Monday, May 16, 2016

Enlighten - Illvmantithesis EP (2016)

Illvmantithesis exists upon a jarring axis of dissonant and consonant riffing which ensures that many are likely to categorize it along other European specialists, namely Deathspell Omega and Blut Aus Nord. However, this Portuguese duo manifests a few splinters of distinction to their writing which ensures that they've got some room alongside those better-known acts and their peers. While I haven't heard their prior EP, and I'm not sure that I enjoyed these tracks quite enough to track it down, there is some mechanism at work within the underlying clockwork of their composition that felt fairly refreshing, not at all a chore to listen through.

Enlighten emit some dry black metal which shifts between sparser, atmospheric moments, fueled entirely by the guitars, and then the charging intensity that their chosen genre is best known for. But where they apply some melodies, there is just enough of an unexpected dissonance and flavor to the patterns that I wasn't exactly sure where they were all headed, nor was I disappointed with where they ended up. The bass lines are great, rampaging alongside the moderate blasting when necessary with a solid, distorted undertow, but also meting out some faint, lighter-than-air grooves which complement the rhythm guitar structures during less intense points in the songs. Drums are functional, raw and crashing, though I wouldn't call them a strength of the material, and the vocals shift between gruesome growls and snarls, with a little bit of maudlin Gothic mumbling at the close of the second tune "Shroud", which I also felt had the lion's share of the better guitar riffs. My favorite among these would be the almost vomited post-T.G. Warrior lines, so I do wish there were more of them, they simply sound more genuinely disgusting.

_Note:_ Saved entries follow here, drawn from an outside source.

(** ** The server, a parameter *)

Class Etcd := {
  esrv : Type;
  eview : esrv → mvcc;
  eserve : ∀ q : req, esrv → esrv * resp q;
  eexpire : Z → esrv → esrv;
  etcd_documented : ∀ q s, etcd_ok q (eview s) (eview (eserve q s).1) (eserve q s).2;
  etcd_expiry : ∀ l s, eview (eexpire l s) = mvcc_expire l (eview s)
}.

(** A server that answers every call. *)
Class ReliableEtcd (E : Etcd) : Prop :=
  etcd_answers : ∀ q s, etcd_exact q (eview s) (eview (eserve q s).1) (eserve q s).2.

(** ** Programs *)

Inductive prog (A : Type) : Type :=
| Ret (a : A)
| Call (q : req) (k : resp q → prog A).
Arguments Ret {A} a.
Arguments Call {A} q k.

Fixpoint bind {A B} (p : prog A) (f : A → prog B) : prog B :=
  match p with
  | Ret a => f a
  | Call q k => Call q (λ r, bind (k r) f)
  end.

Definition call (q : req) : prog (resp q) := Call q Ret.

Notation "x ⇐ p ; q" := (bind p (λ x, q))
  (at level 100, p at next level, right associativity) : etcfs_scope.
Open Scope etcfs_scope.

(** The sentinel errors of pkg/metadata and internal/ipc ([errors.Is] sees
    through the wrapping text), [EEtcd] for a failed call, [ErrDevice] for
    failed device I/O and [EOther] for an error that wraps none. *)
Inductive err :=
| EEtcd | EOther
| ErrConflict | ErrExists | ErrFenced | ErrGuardUnavailable | ErrNotEmpty | ErrNotDir
| ErrIsDir | ErrInvalid | ErrNotFound | ErrPerm | ErrNoData | ErrTooBig | ErrNoSpace
| ErrDevice | ErrUnaligned | ErrExtentChanged | ErrBufferPublished | ErrNotYielded.
#[global] Instance err_eq_dec : EqDecision err.
Proof. solve_decision. Defined.

Inductive result (A : Type) := Ok (a : A) | Err (e : err).
Arguments Ok {A} a.
Arguments Err {A} e.

(** [if err != nil { return err }]. *)
Definition ebind {A B} (p : prog (result A)) (f : A → prog (result B)) : prog (result B) :=
  bind p (λ r, match r with Ok a => f a | Err e => Ret (Err e) end).
Notation "x ⇐? p ; q" := (ebind p (λ x, q))
  (at level 100, p at next level, right associativity) : etcfs_scope.

(** ** Running a program *)

Section running.
Context `{E : Etcd}.

Fixpoint run {A} (p : prog A) (s : esrv) : esrv * A :=
  match p with
  | Ret a => (s, a)
  | Call q k => let '(s', r) := eserve q s in run (k r) s'
  end.

(** One step of a cluster: some client's next request is served, or the
    server expires a lease. *)
Inductive cstep {A} : esrv * list (prog A) → esrv * list (prog A) → Prop :=
  | cstep_call s ps i q k :
  ps !! i = Some (Call q k) →
  cstep (s, ps) ((eserve q s).1, <[i := k (eserve q s).2]> ps)
  | cstep_expire s ps l : cstep (s, ps) (eexpire l s, ps).

(** The same steps driven by a schedule, for evaluation. *)
Inductive event := Step (i : nat) | Expire (l : Z).
Definition cexec {A} (c : esrv * list (prog A)) (ev : event) : esrv * list (prog A) :=
  match ev with
  | Step i => match c.2 !! i with
              | Some (Call q k) => ((eserve q c.1).1, <[i := k (eserve q c.1).2]> c.2)
              | _ => c
              end
  | Expire l => (eexpire l c.1, c.2)
  end.
End running.

(** ** Rely/guarantee reasoning

    [wp X R G p Q (m, g)]: started when the store is [m], with the environment
    moving the store by [R] before every request, each request of [p] answered
    as [X] allows moves the store by [G], and a result [a] satisfies [Q a].
    [g] is auxiliary state of the proof (a log of what was granted, say): every
    request may extend it, no program can see it. *)
Section logic.
Context {Γ : Type} (X : ∀ q : req, mvcc → mvcc → resp q → Prop).
Context (R G : mvcc * Γ → mvcc * Γ → Prop).

Fixpoint wp {A} (p : prog A) (Q : A → mvcc * Γ → Prop) (σ : mvcc * Γ) : Prop :=
  match p with
  | Ret a => ∀ σ1, R σ σ1 → Q a σ1
  | Call q k =>
    ∀ σ1 m2 r, R σ σ1 → X q σ1.1 m2 r → ∃ g2, G σ1 (m2, g2) ∧ wp (k r) Q (m2, g2)
  end.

Rhythmically and structurally, a lot of the riffing doesn't distance itself much from other bands in the genre, but as I have hinted, there is simply a sincerity evoked through its slight degree of unique choices in what notes will construct a chord or sequence. The EP is given this bright sheen to it, balanced out by the ballast of the tortured vocals and sheer existence of aggressive tempos. Not sure that it has the capacity to overwhelm the senses like a number of the bands who really excel in this odd space between the orthodox and alien aspects of black metal, but it's at the very least a hint that there is some thinking going behind the songwriting, and that Enlighten is not entirely content with just setting up a comfort zone and staying inside its borders, even if the 11 minutes of material here are in truth pretty consistent in style and effect. Wasn't an entirely memorable experience, but it does make me remember the name as a band to watch in the future, since I'd like to hear how their more eclectic choices would span out over a full-length effort.